- WHAT THIS TASK INVOLVES: Repeat exactly the lines of the entries below from the one with "Definition PTE_ADDR (pte" through the one with "found ← get_table pdp (PDX va) create;", both ends included, and nothing else.

[Collected data entries]

◇ ◇ ◇ ◇ ◇

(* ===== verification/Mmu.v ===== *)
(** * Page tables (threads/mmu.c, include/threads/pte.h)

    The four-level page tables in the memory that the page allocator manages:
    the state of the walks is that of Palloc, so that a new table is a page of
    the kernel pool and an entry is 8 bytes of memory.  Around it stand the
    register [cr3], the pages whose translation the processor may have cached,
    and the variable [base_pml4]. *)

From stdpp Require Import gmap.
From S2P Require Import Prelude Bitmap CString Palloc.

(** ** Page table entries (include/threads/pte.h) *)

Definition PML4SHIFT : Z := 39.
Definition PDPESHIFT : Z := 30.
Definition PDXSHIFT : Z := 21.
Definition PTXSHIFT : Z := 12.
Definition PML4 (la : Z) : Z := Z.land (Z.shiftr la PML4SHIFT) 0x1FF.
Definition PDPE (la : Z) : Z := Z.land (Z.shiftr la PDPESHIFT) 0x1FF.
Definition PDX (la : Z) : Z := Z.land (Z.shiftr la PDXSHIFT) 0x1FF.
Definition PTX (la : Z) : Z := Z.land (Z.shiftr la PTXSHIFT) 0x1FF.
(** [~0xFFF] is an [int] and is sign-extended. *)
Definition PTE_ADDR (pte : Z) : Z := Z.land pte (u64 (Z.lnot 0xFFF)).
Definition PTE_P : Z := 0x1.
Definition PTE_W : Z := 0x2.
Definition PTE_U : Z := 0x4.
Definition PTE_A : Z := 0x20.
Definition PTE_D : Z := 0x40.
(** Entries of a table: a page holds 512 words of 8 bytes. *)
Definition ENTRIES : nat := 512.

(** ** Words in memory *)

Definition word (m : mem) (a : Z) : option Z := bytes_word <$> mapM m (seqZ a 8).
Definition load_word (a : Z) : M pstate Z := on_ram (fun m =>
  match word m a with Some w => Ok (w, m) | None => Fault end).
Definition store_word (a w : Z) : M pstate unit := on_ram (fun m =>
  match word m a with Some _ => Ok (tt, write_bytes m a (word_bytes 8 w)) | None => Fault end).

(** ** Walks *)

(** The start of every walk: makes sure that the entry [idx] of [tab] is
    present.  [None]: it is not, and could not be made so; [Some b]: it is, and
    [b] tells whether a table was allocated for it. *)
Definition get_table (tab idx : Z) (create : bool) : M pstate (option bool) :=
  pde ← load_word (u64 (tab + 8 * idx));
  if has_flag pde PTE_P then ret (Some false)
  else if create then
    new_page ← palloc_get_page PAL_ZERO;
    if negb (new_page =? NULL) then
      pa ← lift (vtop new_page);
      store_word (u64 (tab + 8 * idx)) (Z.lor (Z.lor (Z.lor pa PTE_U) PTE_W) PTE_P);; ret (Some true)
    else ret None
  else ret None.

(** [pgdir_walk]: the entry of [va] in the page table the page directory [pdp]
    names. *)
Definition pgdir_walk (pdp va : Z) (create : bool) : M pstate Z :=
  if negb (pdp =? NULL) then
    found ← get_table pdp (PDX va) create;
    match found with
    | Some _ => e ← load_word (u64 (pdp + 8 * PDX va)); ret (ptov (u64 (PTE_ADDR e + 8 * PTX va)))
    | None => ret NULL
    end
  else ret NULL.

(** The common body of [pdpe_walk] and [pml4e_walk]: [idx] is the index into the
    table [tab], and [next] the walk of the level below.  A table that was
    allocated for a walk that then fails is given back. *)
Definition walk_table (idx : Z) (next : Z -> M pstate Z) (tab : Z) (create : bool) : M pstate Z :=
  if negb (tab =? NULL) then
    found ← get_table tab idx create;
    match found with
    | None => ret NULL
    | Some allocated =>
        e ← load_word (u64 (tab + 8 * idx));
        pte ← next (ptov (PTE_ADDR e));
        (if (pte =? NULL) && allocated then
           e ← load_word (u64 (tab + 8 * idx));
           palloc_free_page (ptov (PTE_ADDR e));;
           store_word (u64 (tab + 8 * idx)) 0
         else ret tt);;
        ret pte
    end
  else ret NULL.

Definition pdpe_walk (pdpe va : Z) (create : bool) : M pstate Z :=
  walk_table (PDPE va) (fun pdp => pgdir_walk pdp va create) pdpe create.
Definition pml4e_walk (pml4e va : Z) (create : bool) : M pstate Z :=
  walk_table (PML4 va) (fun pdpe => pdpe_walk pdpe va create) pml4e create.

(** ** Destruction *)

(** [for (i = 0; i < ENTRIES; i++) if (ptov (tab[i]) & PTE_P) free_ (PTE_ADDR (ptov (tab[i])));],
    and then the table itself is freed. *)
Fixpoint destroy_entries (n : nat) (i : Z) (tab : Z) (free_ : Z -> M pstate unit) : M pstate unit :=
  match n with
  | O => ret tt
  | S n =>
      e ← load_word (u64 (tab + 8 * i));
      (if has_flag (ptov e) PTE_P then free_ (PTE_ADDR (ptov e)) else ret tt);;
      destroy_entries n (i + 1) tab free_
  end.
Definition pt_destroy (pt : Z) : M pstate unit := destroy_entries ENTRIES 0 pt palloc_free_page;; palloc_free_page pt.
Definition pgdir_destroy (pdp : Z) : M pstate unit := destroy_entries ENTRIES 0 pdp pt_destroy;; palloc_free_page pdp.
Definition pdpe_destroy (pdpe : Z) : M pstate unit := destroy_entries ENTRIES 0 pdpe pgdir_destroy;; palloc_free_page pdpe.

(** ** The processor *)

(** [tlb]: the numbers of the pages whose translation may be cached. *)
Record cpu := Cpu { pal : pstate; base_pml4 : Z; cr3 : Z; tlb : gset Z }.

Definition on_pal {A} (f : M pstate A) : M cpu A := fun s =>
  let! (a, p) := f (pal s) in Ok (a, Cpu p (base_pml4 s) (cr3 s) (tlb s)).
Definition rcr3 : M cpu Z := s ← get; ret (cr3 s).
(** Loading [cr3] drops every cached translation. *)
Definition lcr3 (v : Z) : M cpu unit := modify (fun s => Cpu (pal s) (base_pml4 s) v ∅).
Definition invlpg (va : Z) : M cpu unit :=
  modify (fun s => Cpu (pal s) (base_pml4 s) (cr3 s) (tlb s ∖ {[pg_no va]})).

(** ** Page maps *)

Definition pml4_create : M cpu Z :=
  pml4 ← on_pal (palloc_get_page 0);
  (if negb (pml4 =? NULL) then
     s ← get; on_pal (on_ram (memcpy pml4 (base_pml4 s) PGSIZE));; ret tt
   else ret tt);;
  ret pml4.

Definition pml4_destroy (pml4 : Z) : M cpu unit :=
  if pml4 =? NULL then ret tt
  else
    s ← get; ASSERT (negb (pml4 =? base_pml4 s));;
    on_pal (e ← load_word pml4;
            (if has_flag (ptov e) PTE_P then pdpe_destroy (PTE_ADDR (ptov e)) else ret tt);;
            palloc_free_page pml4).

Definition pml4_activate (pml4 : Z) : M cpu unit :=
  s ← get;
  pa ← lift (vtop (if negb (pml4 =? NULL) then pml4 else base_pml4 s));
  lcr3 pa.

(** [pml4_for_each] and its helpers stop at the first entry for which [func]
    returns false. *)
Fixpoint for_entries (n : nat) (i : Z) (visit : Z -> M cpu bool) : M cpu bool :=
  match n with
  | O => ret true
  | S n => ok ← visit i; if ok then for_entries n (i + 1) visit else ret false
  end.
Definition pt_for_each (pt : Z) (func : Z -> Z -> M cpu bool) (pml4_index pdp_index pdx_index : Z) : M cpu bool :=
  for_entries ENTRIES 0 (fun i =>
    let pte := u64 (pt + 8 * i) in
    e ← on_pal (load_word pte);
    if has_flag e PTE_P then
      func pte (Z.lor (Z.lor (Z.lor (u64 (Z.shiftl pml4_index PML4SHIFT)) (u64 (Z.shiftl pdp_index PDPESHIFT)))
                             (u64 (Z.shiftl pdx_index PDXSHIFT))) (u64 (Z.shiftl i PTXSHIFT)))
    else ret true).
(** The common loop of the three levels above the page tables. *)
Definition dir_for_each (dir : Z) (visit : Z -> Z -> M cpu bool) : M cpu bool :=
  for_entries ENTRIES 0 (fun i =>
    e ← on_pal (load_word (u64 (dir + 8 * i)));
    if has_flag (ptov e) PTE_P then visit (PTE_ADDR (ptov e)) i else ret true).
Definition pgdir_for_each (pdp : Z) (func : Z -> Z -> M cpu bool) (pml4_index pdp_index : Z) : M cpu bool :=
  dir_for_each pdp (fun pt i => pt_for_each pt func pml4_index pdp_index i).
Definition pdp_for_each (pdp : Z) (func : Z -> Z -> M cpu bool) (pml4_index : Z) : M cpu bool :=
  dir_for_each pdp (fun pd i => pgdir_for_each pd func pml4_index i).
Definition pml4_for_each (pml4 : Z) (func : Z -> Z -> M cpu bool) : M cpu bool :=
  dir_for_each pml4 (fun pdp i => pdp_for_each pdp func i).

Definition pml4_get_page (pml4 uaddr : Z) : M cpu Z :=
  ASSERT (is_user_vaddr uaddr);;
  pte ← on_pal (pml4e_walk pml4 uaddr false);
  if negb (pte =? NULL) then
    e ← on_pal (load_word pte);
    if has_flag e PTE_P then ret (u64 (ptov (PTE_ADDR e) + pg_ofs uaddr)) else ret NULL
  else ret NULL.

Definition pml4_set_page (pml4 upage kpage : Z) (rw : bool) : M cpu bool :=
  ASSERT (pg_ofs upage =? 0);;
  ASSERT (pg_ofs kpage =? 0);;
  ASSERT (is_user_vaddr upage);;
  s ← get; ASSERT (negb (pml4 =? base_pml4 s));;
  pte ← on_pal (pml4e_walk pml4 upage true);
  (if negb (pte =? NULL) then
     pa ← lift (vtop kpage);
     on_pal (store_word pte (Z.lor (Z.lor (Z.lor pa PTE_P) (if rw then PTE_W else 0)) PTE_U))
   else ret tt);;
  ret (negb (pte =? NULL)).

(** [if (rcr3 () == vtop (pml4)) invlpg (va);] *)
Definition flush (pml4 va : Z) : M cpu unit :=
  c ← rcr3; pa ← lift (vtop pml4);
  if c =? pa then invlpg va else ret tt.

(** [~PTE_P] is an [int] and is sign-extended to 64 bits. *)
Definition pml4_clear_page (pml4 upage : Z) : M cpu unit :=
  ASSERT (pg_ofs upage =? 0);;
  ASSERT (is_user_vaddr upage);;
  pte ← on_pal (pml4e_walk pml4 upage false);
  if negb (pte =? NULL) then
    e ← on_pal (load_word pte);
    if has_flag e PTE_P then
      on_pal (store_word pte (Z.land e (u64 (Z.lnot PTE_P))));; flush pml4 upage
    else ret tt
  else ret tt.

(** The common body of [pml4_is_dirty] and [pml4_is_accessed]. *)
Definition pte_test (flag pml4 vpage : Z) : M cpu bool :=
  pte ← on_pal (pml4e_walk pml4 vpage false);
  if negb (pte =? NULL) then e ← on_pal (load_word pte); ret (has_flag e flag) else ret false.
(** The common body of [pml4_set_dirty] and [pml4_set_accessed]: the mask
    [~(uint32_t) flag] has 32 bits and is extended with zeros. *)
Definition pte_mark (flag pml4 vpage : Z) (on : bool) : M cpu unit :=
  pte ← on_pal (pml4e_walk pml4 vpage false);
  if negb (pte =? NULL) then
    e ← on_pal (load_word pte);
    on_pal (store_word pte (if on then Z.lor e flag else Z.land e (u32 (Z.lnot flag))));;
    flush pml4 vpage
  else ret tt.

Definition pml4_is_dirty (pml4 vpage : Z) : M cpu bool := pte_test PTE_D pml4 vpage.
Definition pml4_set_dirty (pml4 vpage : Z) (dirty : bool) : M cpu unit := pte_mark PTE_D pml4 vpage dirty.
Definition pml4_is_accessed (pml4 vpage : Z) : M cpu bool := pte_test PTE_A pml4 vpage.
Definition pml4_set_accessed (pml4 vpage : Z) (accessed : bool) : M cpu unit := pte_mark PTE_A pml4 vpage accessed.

◇ ◇ ◇ ◇ ◇

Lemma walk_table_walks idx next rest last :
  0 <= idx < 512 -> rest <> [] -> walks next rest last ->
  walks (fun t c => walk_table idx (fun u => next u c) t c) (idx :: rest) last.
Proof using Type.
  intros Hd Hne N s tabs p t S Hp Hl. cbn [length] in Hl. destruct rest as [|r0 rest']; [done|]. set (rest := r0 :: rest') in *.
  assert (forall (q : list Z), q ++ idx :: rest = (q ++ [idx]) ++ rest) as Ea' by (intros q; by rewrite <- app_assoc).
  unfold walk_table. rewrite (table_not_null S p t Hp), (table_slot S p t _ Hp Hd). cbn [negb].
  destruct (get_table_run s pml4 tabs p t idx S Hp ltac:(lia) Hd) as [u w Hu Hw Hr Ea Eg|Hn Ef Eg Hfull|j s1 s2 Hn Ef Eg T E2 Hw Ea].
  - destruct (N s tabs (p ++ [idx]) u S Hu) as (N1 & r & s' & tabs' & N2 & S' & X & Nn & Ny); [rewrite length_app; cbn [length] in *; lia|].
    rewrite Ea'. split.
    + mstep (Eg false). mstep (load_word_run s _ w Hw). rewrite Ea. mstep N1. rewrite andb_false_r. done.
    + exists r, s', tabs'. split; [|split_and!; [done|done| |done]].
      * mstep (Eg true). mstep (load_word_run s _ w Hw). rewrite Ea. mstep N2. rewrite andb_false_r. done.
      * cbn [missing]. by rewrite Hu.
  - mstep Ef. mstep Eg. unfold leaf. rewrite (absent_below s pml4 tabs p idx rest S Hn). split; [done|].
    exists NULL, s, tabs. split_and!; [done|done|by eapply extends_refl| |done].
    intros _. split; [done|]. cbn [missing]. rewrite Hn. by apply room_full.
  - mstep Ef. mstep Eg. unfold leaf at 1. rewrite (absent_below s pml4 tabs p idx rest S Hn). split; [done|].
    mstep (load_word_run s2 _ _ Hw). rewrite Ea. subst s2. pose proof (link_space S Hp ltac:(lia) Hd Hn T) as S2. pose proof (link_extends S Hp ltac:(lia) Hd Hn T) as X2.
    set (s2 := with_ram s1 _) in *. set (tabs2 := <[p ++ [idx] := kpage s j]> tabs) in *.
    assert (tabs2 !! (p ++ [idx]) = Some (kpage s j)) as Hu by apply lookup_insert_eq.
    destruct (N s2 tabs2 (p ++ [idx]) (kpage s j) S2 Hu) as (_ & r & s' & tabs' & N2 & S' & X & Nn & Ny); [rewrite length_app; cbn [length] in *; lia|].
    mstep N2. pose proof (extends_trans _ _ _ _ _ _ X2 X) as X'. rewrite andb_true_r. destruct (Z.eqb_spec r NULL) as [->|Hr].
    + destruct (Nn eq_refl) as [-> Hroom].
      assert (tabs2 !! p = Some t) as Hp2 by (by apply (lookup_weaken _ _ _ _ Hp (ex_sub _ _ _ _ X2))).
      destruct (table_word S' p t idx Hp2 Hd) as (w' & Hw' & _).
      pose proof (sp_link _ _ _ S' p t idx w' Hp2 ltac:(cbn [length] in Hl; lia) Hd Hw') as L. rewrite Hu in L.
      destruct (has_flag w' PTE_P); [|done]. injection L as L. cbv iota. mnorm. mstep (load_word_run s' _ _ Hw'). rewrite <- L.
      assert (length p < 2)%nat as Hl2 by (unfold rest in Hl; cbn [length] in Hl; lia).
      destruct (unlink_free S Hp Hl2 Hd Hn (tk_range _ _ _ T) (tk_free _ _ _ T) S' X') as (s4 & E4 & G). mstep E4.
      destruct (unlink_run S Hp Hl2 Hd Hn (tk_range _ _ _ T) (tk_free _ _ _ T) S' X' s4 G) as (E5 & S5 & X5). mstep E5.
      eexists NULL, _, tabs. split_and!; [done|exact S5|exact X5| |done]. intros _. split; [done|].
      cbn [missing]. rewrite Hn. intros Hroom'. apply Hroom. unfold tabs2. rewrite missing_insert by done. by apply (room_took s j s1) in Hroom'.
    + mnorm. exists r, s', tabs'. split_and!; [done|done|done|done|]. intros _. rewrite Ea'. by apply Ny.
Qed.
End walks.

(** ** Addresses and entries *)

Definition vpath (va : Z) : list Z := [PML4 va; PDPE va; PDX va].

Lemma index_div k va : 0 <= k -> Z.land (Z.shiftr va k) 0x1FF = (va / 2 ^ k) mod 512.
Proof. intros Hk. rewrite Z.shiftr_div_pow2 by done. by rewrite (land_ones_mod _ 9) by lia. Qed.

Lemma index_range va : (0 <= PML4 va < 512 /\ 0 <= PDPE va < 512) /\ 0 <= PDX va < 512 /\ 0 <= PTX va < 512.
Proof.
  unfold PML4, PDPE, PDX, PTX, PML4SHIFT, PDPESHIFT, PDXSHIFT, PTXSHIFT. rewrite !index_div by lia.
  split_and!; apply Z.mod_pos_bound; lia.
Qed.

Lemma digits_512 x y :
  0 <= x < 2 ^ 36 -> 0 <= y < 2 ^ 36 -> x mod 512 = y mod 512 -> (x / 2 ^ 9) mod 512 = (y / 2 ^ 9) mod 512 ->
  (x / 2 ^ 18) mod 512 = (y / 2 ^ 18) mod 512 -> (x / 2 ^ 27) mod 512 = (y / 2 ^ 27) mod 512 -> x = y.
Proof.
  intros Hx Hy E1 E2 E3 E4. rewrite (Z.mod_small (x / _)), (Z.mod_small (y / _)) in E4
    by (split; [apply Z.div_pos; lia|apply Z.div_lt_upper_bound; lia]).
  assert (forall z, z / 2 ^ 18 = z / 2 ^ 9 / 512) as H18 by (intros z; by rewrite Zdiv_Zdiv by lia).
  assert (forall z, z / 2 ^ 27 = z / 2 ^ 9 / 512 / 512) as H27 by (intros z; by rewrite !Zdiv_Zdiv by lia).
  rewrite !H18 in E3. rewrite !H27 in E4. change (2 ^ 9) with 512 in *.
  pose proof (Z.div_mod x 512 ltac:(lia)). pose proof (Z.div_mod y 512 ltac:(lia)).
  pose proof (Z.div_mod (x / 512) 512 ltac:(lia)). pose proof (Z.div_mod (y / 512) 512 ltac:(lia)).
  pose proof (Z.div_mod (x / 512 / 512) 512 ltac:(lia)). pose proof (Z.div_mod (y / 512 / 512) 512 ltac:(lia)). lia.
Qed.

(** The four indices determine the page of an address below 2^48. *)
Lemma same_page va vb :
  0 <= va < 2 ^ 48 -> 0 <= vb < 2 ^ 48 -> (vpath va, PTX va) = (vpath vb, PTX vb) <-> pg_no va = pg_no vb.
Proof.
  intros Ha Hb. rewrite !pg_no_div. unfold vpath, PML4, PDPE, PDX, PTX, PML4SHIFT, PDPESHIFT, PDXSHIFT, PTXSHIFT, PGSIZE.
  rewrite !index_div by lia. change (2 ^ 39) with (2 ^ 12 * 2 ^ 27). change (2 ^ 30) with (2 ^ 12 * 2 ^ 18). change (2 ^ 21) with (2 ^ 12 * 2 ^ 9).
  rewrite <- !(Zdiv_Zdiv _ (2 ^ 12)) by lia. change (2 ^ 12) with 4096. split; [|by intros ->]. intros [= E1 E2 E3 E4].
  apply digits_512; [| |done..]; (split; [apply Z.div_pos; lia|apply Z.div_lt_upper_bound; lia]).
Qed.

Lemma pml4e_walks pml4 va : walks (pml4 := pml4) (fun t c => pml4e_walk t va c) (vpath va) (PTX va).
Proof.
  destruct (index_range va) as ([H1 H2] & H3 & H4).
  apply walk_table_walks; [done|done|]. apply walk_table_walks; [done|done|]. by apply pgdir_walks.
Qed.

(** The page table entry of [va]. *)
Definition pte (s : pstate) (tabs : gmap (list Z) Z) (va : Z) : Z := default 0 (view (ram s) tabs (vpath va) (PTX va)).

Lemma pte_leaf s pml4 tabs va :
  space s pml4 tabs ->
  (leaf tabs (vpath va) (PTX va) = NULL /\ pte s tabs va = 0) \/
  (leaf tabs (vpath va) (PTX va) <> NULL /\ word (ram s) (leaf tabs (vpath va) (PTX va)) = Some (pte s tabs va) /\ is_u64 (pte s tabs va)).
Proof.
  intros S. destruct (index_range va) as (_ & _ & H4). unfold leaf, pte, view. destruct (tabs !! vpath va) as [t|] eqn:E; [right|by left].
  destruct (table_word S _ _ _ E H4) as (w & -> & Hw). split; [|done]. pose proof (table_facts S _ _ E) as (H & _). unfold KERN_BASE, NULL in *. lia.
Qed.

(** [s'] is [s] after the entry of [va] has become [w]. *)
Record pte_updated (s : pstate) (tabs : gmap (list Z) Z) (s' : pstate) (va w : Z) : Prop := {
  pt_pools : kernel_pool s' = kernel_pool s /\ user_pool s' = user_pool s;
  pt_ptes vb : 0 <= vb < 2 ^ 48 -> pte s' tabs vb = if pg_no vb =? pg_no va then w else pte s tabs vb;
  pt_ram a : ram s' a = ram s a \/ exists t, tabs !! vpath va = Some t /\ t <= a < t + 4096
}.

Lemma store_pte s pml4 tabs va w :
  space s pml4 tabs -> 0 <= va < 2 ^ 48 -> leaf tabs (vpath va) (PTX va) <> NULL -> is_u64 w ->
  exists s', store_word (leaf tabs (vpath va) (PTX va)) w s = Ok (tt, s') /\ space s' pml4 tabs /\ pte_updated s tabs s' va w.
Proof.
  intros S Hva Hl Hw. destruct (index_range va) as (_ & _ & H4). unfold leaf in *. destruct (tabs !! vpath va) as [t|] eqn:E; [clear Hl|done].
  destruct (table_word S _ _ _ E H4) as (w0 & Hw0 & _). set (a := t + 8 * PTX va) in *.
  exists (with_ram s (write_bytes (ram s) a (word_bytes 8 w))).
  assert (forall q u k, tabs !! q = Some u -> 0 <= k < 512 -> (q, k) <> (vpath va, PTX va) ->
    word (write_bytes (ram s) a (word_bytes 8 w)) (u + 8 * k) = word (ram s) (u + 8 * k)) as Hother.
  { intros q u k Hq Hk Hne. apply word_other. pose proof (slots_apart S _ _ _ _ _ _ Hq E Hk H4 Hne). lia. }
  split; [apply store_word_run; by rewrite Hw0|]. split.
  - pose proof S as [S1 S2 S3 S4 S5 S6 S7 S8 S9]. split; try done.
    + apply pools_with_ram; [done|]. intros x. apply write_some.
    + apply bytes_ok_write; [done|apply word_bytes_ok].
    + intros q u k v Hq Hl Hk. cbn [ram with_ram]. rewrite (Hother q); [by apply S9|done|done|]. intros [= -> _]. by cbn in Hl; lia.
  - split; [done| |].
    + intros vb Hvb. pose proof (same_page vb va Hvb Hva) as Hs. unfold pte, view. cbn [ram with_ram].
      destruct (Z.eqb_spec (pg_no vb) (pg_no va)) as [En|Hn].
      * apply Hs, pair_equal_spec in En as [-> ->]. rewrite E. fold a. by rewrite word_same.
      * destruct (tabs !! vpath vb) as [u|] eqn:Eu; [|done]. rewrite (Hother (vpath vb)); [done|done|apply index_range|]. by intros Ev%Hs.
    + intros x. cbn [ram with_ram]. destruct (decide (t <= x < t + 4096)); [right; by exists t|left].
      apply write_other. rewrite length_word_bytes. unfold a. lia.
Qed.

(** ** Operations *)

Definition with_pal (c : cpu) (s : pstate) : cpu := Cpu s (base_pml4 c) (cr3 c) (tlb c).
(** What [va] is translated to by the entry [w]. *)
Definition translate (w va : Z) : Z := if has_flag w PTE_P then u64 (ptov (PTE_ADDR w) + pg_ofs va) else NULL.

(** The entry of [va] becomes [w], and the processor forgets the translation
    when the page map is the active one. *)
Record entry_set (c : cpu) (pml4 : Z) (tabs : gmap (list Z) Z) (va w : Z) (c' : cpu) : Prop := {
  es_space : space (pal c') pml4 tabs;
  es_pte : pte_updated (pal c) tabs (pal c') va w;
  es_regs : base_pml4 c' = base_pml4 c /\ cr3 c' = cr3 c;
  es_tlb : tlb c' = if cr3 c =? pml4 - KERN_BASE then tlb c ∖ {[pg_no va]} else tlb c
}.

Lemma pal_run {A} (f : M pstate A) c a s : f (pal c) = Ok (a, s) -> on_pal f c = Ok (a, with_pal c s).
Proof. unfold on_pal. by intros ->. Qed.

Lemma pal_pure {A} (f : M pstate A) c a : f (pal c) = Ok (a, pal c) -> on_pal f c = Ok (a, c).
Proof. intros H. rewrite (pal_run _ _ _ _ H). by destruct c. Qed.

◇ ◇ ◇ ◇ ◇

- WRITTEN ANSWER:
Definition PTE_ADDR (pte : Z) : Z := Z.land pte (u64 (Z.lnot 0xFFF)).
Definition PTE_P : Z := 0x1.
Definition PTE_W : Z := 0x2.
Definition PTE_U : Z := 0x4.
Definition PTE_A : Z := 0x20.
Definition PTE_D : Z := 0x40.
(** Entries of a table: a page holds 512 words of 8 bytes. *)
Definition ENTRIES : nat := 512.

(** ** Words in memory *)

Definition word (m : mem) (a : Z) : option Z := bytes_word <$> mapM m (seqZ a 8).
Definition load_word (a : Z) : M pstate Z := on_ram (fun m =>
  match word m a with Some w => Ok (w, m) | None => Fault end).
Definition store_word (a w : Z) : M pstate unit := on_ram (fun m =>
  match word m a with Some _ => Ok (tt, write_bytes m a (word_bytes 8 w)) | None => Fault end).

(** ** Walks *)

(** The start of every walk: makes sure that the entry [idx] of [tab] is
    present.  [None]: it is not, and could not be made so; [Some b]: it is, and
    [b] tells whether a table was allocated for it. *)
Definition get_table (tab idx : Z) (create : bool) : M pstate (option bool) :=
  pde ← load_word (u64 (tab + 8 * idx));
  if has_flag pde PTE_P then ret (Some false)
  else if create then
    new_page ← palloc_get_page PAL_ZERO;
    if negb (new_page =? NULL) then
      pa ← lift (vtop new_page);
      store_word (u64 (tab + 8 * idx)) (Z.lor (Z.lor (Z.lor pa PTE_U) PTE_W) PTE_P);; ret (Some true)
    else ret None
  else ret None.

(** [pgdir_walk]: the entry of [va] in the page table the page directory [pdp]
    names. *)
Definition pgdir_walk (pdp va : Z) (create : bool) : M pstate Z :=
  if negb (pdp =? NULL) then
    found ← get_table pdp (PDX va) create;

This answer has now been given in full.